Carriers have struggled to accurately calculate their operational and financial risks. Getting to the heart of the matter is essential for long-term prosperity.The financial success or failure of a property & casualty carrier largely depends on the company's ability to manage risk. Based on sophisticated actuarial models, carriers can formulate a risk model for virtually every type of physical risk exposure, and through these assumptions decide whether the risk is worth bearing.

But physical risk, while at the heart of a carrier's due diligence, represents just a fraction of the overall risk to which the company is exposed. Other types of risk-predominantly ones that deal with financial and operational governance-lurk beneath the surface of Corporate America. Understanding the magnitude of such risks depends on effective corporate policymaking, but implementing this effectively is often the exception rather than the rule.

A textbook example of operational risk that slipped through the cracks occurred in the mid-1990s when a derivatives trader for Barrings Investment Bank, which was based in London, pocketed tickets from a number of would-be investor trades rather than processing them. Barrings incurred significant losses and was forced out of business.

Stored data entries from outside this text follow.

(* ===== verification/Regex.v ===== *)
(** The [regexp] package on the patterns that the scrapers compile: sequences of
    literals, classes and repeated classes, with groups.  A match is the first one that
    a backtracking search finds, from the leftmost rune where there is one; a greedy
    repetition tries to go on first, a lazy one to stop.  Runes are those of a [range]
    over the text, so that a byte that is no UTF-8 is U+FFFD.  What the patterns of the
    scrapers find is then said with [strings.Cut]: an element is what stands between its
    opening and the next closing tag, and taking the tags out of a text leaves what is
    between them. *)
From S2P Require Export GoStrings.
From Stdlib Require Import Ascii.

(** A piece of a pattern.  [Mark] is a parenthesis, open or closed; [Stop] is [$]. *)
Inductive piece :=
  | One (p : Z -> bool)
  | Many (greedy : bool) (p : Z -> bool)
  | Mark
  | Stop.
Definition pattern := list piece.

Definition lit (s : string) : pattern := map (fun r => One (Z.eqb r)) (runes s).
Definition one_of (s : string) (r : Z) : bool := bool_decide (r ∈ runes s).
Definition none_of (s : string) (r : Z) : bool := negb (one_of s r).
(** [.] without and with the flag [s], and [\s]. *)
Definition dot (r : Z) : bool := negb (r =? 10).
Definition any_rune (r : Z) : bool := true.
Definition re_space (r : Z) : bool := bool_decide (r ∈ [9; 10; 12; 13; 32]).
Definition re_digit (r : Z) : bool := is_between 48 57 r.
Definition re_letter (r : Z) : bool := is_between 65 90 r || is_between 97 122 r.

Definition zero_or_more (p : Z -> bool) : pattern := [Many true p].
Definition one_or_more (p : Z -> bool) : pattern := [One p; Many true p].
Definition lazy_more (p : Z -> bool) : pattern := [Many false p].
Definition lazy_one_or_more (p : Z -> bool) : pattern := [One p; Many false p].
Definition captured (p : pattern) : pattern := Mark :: p ++ [Mark].

(** Where the parentheses were met, latest first, each as the text that was left. *)
Definition marks := list (list chunk).

(** A match at the beginning of a text: its marks and what is left of the text. *)
Fixpoint match_here (ps : pattern) : list chunk -> marks -> option (marks * list chunk) :=
  match ps with
  | [] => fun l ms => Some (ms, l)
  | One p :: ps => fun l ms =>
      match l with
      | c :: l => if p (rune c) then match_here ps l ms else None
      | [] => None
      end
  | Many true p :: ps =>
      fix more (l : list chunk) (ms : marks) {struct l} :=
        match l with
        | c :: l' =>
            if p (rune c)
            then match more l' ms with Some r => Some r | None => match_here ps l ms end
            else match_here ps l ms
        | [] => match_here ps l ms
        end
  | Many false p :: ps =>
      fix more (l : list chunk) (ms : marks) {struct l} :=
        match match_here ps l ms with
        | Some r => Some r
        | None => match l with c :: l' => if p (rune c) then more l' ms else None | [] => None end
        end
  | Mark :: ps => fun l ms => match_here ps l (l :: ms)
  | Stop :: ps => fun l ms => match l with [] => match_here ps l ms | _ => None end
  end.

(** The text between two places, the second of which is further on. *)
Definition between (from to : list chunk) : list chunk := take (length from - length to) from.

(** A match in a text: what it consists of, and where it begins and ends. *)
Record found := Found { fd_marks : marks; fd_start : list chunk; fd_end : list chunk }.

Fixpoint search (ps : pattern) (l : list chunk) : option found :=
  match match_here ps l [] with
  | Some (ms, rest) => Some (Found (rev ms) l rest)
  | None => match l with [] => None | _ :: l => search ps l end
  end.

(** All matches, one after the other; the patterns at hand match no empty text. *)
Fixpoint search_all (fuel : nat) (ps : pattern) (l : list chunk) : list found :=
  match fuel with
  | O => []
  | S fuel =>
      match search ps l with
      | None => []
      | Some f => f :: search_all fuel ps (fd_end f)
      end
  end.

(** The text between two of the parentheses, counted from 0 in the order in which they
    stand in the pattern. *)
Definition submatch (f : found) (i j : nat) : string :=
  match fd_marks f !! i, fd_marks f !! j with
  | Some from, Some to => of_chunks (between from to)
  | _, _ => ""
  end.

(** [FindStringSubmatch], [FindAllStringSubmatch] and [MatchString]; the first group of
    a pattern without nested groups is [group1]. *)
Definition FindSubmatch (ps : pattern) (s : string) : option found := search ps (chunks_of s).
Definition FindAll (ps : pattern) (s : string) : list found :=
  search_all (S (length (chunks_of s))) ps (chunks_of s).
Definition group1 (f : found) : string := submatch f 0 1.
Definition group2 (f : found) : string := submatch f 2 3.
(** A pattern between [^] and [$]. *)
Definition MatchWhole (ps : pattern) (s : string) : bool :=
  match match_here (ps ++ [Stop]) (chunks_of s) [] with Some _ => true | None => false end.
(** [calm I m], where the hints know the calls that keep [I] only without failures. *)
Create HintDb calm.
Ltac calm_step :=
  lazymatch goal with
  | |- forall _, _ => intros ?
  | |- calm _ ?m =>
      first
        [ solve [eauto 2 with calm]
        | lazymatch m with
          | mbind _ _ => apply calm_bind
          | attempt _ => apply calm_attempt
          | map_err _ _ => apply calm_map_err
          | or_fail _ _ => apply calm_map_err
          | for_each _ _ => apply calm_for_each
          | match _ with _ => _ end => case_match
          end
        | apply calm_keeps; [by solve_steady | by solve_keeps] ]
  end.
Ltac solve_calm := repeat calm_step.

(** One statement of a handler in a run without failures. *)
Ltac wp_step :=
  lazymatch goal with
  | |- wp (mret _) _ _ => apply wp_ret
  | |- wp (throw _) _ _ => apply wp_throw
  | |- wp (first_by _) _ _ => apply wp_first_by; [by eauto with golang|]
  | |- wp (or_fail _ _) _ _ => apply wp_map_err
  | |- wp (wrap _ _) _ _ => apply wp_map_err
  | |- wp (map_err _ _) _ _ => apply wp_map_err
  | |- wp (attempt _) _ _ => apply wp_attempt
  | |- wp (ignore_err _) _ _ => apply wp_ignore_err
  | |- wp (mbind _ _) _ _ => apply wp_bind
  | |- wp (refuse_if _ _) _ _ => apply wp_refuse_if
  | |- wp (transaction _) _ _ => apply wp_transaction
  | |- wp now _ _ => apply wp_now
  | |- wp (query _) _ _ => apply wp_query; [by eauto with golang|]
  | |- wp (exec _) _ _ => apply wp_exec; [by eauto with golang|]
  | |- wp (find_where _) _ _ => apply wp_query; [by eauto with golang|]
  | |- wp (count_rows _) _ _ => apply wp_query; [by eauto with golang|]
  | |- wp (create _) _ _ => apply wp_exec; [by eauto with golang|]
  | |- wp (update_where _ _) _ _ => apply wp_exec; [by eauto with golang|]
  | |- wp (delete_where _) _ _ => apply wp_exec; [by eauto with golang|]
  | |- wp (remove_where _) _ _ => apply wp_exec; [by eauto with golang|]
  | |- wp (redis_del _) _ _ => apply wp_redis_del; [by eauto with golang|]
  | |- wp (redis_exec _) _ _ => apply wp_redis_exec; [by eauto with golang|]
  | |- wp (find_page _ _ _ _) _ _ => apply wp_query; [by eauto with golang|]
  end; cbn beta iota.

A smear campaign against a financial services provider can have a short- or long-term effect on a reputation. A blow to one's reputation can have an adverse effect on revenue, profits, ability to secure credit and long-term prosperity.

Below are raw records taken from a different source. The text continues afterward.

(** The ways in which an ASCII character is written, with the unit that is read. *)
Inductive written : list Z -> Z + Z -> Prop :=
  | as_is r : (32 <=? r) && negb (r =? 34) && negb (r =? 92) = true -> written [r] (inl r)
  | as_short c : bool_decide (c ∈ [34; 92; 98; 102; 110; 114; 116]) = true -> written [92; c] (inl (escaped c))
  | as_hex a b c d : is_hex a && is_hex b && is_hex c && is_hex d = true ->
      written [92; 117; a; b; c; d]
        (inr (((hex_value a * 16 + hex_value b) * 16 + hex_value c) * 16 + hex_value d)).

Lemma written_reads l u rest : written l u ->
  string_units (l ++ rest) = (u :: (string_units rest).1, (string_units rest).2)
  /\ scan_string (l ++ rest) = scan_string rest.
Proof.
  destruct 1 as [r Hr|c Hc|a b c d Hh]; cbn [app].
  - bool_cases. rewrite Z.leb_le, !Z.eqb_neq in *. by rewrite string_units_other, scan_string_other by lia.
  - apply bool_decide_eq_true in Hc. repeat (apply elem_of_cons in Hc as [->|Hc]; [by split|]).
    by apply not_elem_of_nil in Hc.
  - split; [done|]. cbn [scan_string]. by rewrite Hh.
Qed.

Definition ascii_unit (r : Z) : Z + Z :=
  if bool_decide (r ∈ [8; 9; 10; 12; 13]) then inl r
  else if (r <? 32) || bool_decide (r ∈ [38; 60; 62]) then inr r else inl r.
Lemma escape_ascii_written : forall r, 0 <= r < 128 -> written (map code (escape_ascii r)) (ascii_unit r).
Proof.
  apply ascii_cases. cbn [seq].
  repeat (apply Forall_cons; split;
    [vm_compute; (refine (as_is _ _); reflexivity) || (refine (as_short _ _); reflexivity)
       || (refine (as_hex _ _ _ _ _); reflexivity)|]).
  by apply Forall_nil.
Qed.
Lemma ascii_unit_plain : forall r, 0 <= r < 128 ->
  plain_unit (ascii_unit r) = true /\ unit_byte (ascii_unit r) = [byte_of r].
Proof.
  apply ascii_cases. cbn [seq]. repeat (apply Forall_cons; split; [by split|]). by apply Forall_nil.
Qed.

Lemma high_units bs rest : Forall (fun a => 128 <= code a) bs ->
  string_units (map code bs ++ rest) = (map (fun a => inl (code a)) bs ++ (string_units rest).1, (string_units rest).2).
Proof.
  induction 1 as [|a bs Ha _ IH]; [exact (surjective_pairing (string_units rest))|]. cbn [map app].
  rewrite string_units_other by lia. by rewrite IH.
Qed.
Lemma high_scan bs rest : Forall (fun a => 128 <= code a) bs -> scan_string (map code bs ++ rest) = scan_string rest.
Proof. induction 1 as [|a bs Ha _ IH]; [done|]. cbn [map app]. by rewrite scan_string_other by lia. Qed.
(* ===== verification/JsonAny.v ===== *)
(** [encoding/json] with values of any shape: [Unmarshal] into [map[string]interface{}]
    and [Marshal] of what it gives.  Floating point is a class: which texts are numbers
    in range, and the text of a number. *)
From S2P Require Export JsonTheory.

(** [strconv.ParseFloat] and the format of [Marshal]: what is written is a number. *)
Class Float64 := {
  float64 : Type;
  parse_float : string -> option float64;
  float_text : float64 -> string;
  float_text_head f : exists c l, codes (float_text f) = c :: l /\ is_digit c || (c =? 45) = true;
  float_text_scan f rest : closes rest -> scan_number (codes (float_text f) ++ rest) = Some rest
}.

(** The values behind [interface{}].  An object is a map: its keys differ and are in
    increasing order. *)
Inductive any `{Float64} :=
  | ANull
  | ABool (b : bool)
  | AInt (z : Z)
  | AFloat (f : float64)
  | AString (s : string)
  | AArray (l : list any)
  | AObject (kvs : list (string * any)).

Section any.
Context `{Float64}.

(** ** Maps *)

Fixpoint map_set {A} (k : string) (v : A) (m : list (string * A)) : list (string * A) :=
  match m with
  | [] => [(k, v)]
  | (k', v') :: m' =>
      if decide (k = k') then (k, v) :: m'
      else if string_lt k k' then (k, v) :: m else (k', v') :: map_set k v m'
  end.
Fixpoint map_get {A} (k : string) (m : list (string * A)) : option A :=
  match m with
  | [] => None
  | (k', v) :: m => if decide (k = k') then Some v else map_get k m
  end.
(** A repeated key gets its last value. *)
Definition map_of {A} (kvs : list (string * A)) : list (string * A) :=
  foldl (fun m kv => map_set kv.1 kv.2 m) [] kvs.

A carrier faces liquidity risk, for example, if it can't meet a financial obligation in a timely fashion. The end result is that is may have to "sell off part of its investment portfolio to raise the cash to pay the bills," says an industry analyst.

Risk challenged

These examples aren't dramatized, but are actual predicaments that have plagued many insurance carriers. All of them can be avoided if companies do their due diligence ahead of time. Industry observers well-versed in risk management say that carriers have been less than astute at parlaying their strength in physical risk management to the other varieties of risk.

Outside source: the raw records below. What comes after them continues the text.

(* ===== verification/Token.v ===== *)
(** The payload of a token as the handlers read it: [common/utils/auth/check.go], with
    what it uses of [encoding/base64] and [encoding/json]. *)
From S2P Require Export Permission Json.
From Stdlib Require Import Ascii.

(** ** [base64.RawURLEncoding] *)

Definition b64_char (v : Z) : Z :=
  if v <? 26 then v + 65 else if v <? 52 then v + 71 else if v <? 62 then v - 4
  else if v =? 62 then 45 else 95.
Definition b64_value (c : Z) : option Z :=
  if is_between 65 90 c then Some (c - 65) else if is_between 97 122 c then Some (c - 71)
  else if is_between 48 57 c then Some (c + 4) else if c =? 45 then Some 62
  else if c =? 95 then Some 63 else None.

Fixpoint b64_encode (l : list Z) : list Z :=
  match l with
  | a :: b :: c :: l =>
      b64_char (a / 4) :: b64_char (a mod 4 * 16 + b / 16) :: b64_char (b mod 16 * 4 + c / 64)
        :: b64_char (c mod 64) :: b64_encode l
  | [a; b] => [b64_char (a / 4); b64_char (a mod 4 * 16 + b / 16); b64_char (b mod 16 * 4)]
  | [a] => [b64_char (a / 4); b64_char (a mod 4 * 16)]
  | [] => []
  end.

(** The bytes of groups of six bits; bits left over are not looked at. *)
Fixpoint b64_bytes (vs : list Z) : option (list Z) :=
  match vs with
  | a :: b :: c :: d :: vs =>
      rest ← b64_bytes vs;
      Some (a * 4 + b / 16 :: b mod 16 * 16 + c / 4 :: c mod 4 * 64 + d :: rest)
  | [a; b; c] => Some [a * 4 + b / 16; b mod 16 * 16 + c / 4]
  | [a; b] => Some [a * 4 + b / 16]
  | [_] => None
  | [] => Some []
  end.
(** Line breaks are skipped. *)
Definition b64_decode (l : list Z) : option (list Z) :=
  vs ← mapM b64_value (where_ (fun c => negb (bool_decide (c ∈ [10; 13]))) l); b64_bytes vs.
Definition DecodedLen (n : nat) : nat := (n * 6 / 8)%nat.

(** ** [json.Unmarshal] into the struct *)


(** A [null] leaves a field as it is. *)
Definition decode_string (v : list Z) : option (option string) :=
  match v with
  | 34 :: l => Some (Some (valid_utf8 (of_bytes (unit_bytes (string_units l).1))))
  | 110 :: _ => Some None
  | _ => None
  end.
Definition decode_uint (v : list Z) : option (option Z) :=
  match v with
  | 110 :: _ => Some None
  | l => z ← digits_value l; if z <? 2 ^ 64 then Some (Some z) else None
  end.
Definition decode_int (v : list Z) : option (option Z) :=
  match v with
  | 110 :: _ => Some None
  | 45 :: l => z ← digits_value l; if z <=? 2 ^ 63 then Some (Some (- z)) else None
  | l => z ← digits_value l; if z <? 2 ^ 63 then Some (Some z) else None
  end.

(** Keys are matched without regard to case; other keys are skipped. *)
Definition set_field (pd : JwtPayload) (kv : string * list Z) : option JwtPayload :=
  let '(Jwt id username name email role) := pd in
  if equal_fold kv.1 "userId" then
    x ← decode_uint kv.2; Some (Jwt (default id x) username name email role)
  else if equal_fold kv.1 "username" then
    x ← decode_string kv.2; Some (Jwt id (default username x) name email role)
  else if equal_fold kv.1 "name" then
    x ← decode_string kv.2; Some (Jwt id username (default name x) email role)
  else if equal_fold kv.1 "email" then
    x ← decode_string kv.2; Some (Jwt id username name (default email x) role)
  else if equal_fold kv.1 "roleId" then
    x ← decode_int kv.2; Some (Jwt id username name email (default role x))
  else Some pd.

Fixpoint set_fields (pd : JwtPayload) (kvs : list (string * list Z)) : option JwtPayload :=
  match kvs with
  | [] => Some pd
  | kv :: kvs => pd ← set_field pd kv; set_fields pd kvs
  end.

Definition unmarshal_payload (text : string) : option JwtPayload :=
  if negb (json_valid text) then None
  else match skip_spaces (map code (bytes_of text)) with
       | 123 :: l => set_fields (Jwt 0 "" "" "" 0) (object_members (length l) l)
       | 110 :: _ => Some (Jwt 0 "" "" "" 0)
       | _ => None
       end.

(** ** [auth/check.go] *)

Fixpoint after_space (l : list ascii) : option (list ascii) :=
  match l with
  | [] => None
  | a :: l => if decide (a = byte_of 32) then Some l else after_space l
  end.

(** [auth] is the header [Authorization]. *)
Definition praseJwtToken (auth : string) : string :=
  match after_space (bytes_of auth) with Some l => of_bytes l | None => "" end.

Definition parsePayload (auth : string) : ctx :=
  match split_by (byte_of 46) (praseJwtToken auth) with
  | [_; payloadBase64; _] =>
      let l := map code (bytes_of payloadBase64) in
      match b64_decode l with
      | None => None
      | Some bytes =>
          let dst := bytes ++ repeat 0 (DecodedLen (length l) - length bytes) in
          unmarshal_payload (bytes_string dst)
      end
  | _ => None
  end.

"Carriers have been very good at understanding their flood exposure or catastrophic risk in Florida. They are oriented that way; they have taken a good look at this stuff forever," says Richard Roby, a senior analyst who tracks insurance IT initiatives for consulting firm The TowerGroup, Newton, Mass.

However, insurers "need to make more progress in capital markets risk and strategic business risks," he adds. "Recent experience in global markets has shown us that understanding your physical risk isn't enough. You need to understand what your foreign exchange risks are and you have to have a central repository of risk information that speaks to the organization from top to bottom."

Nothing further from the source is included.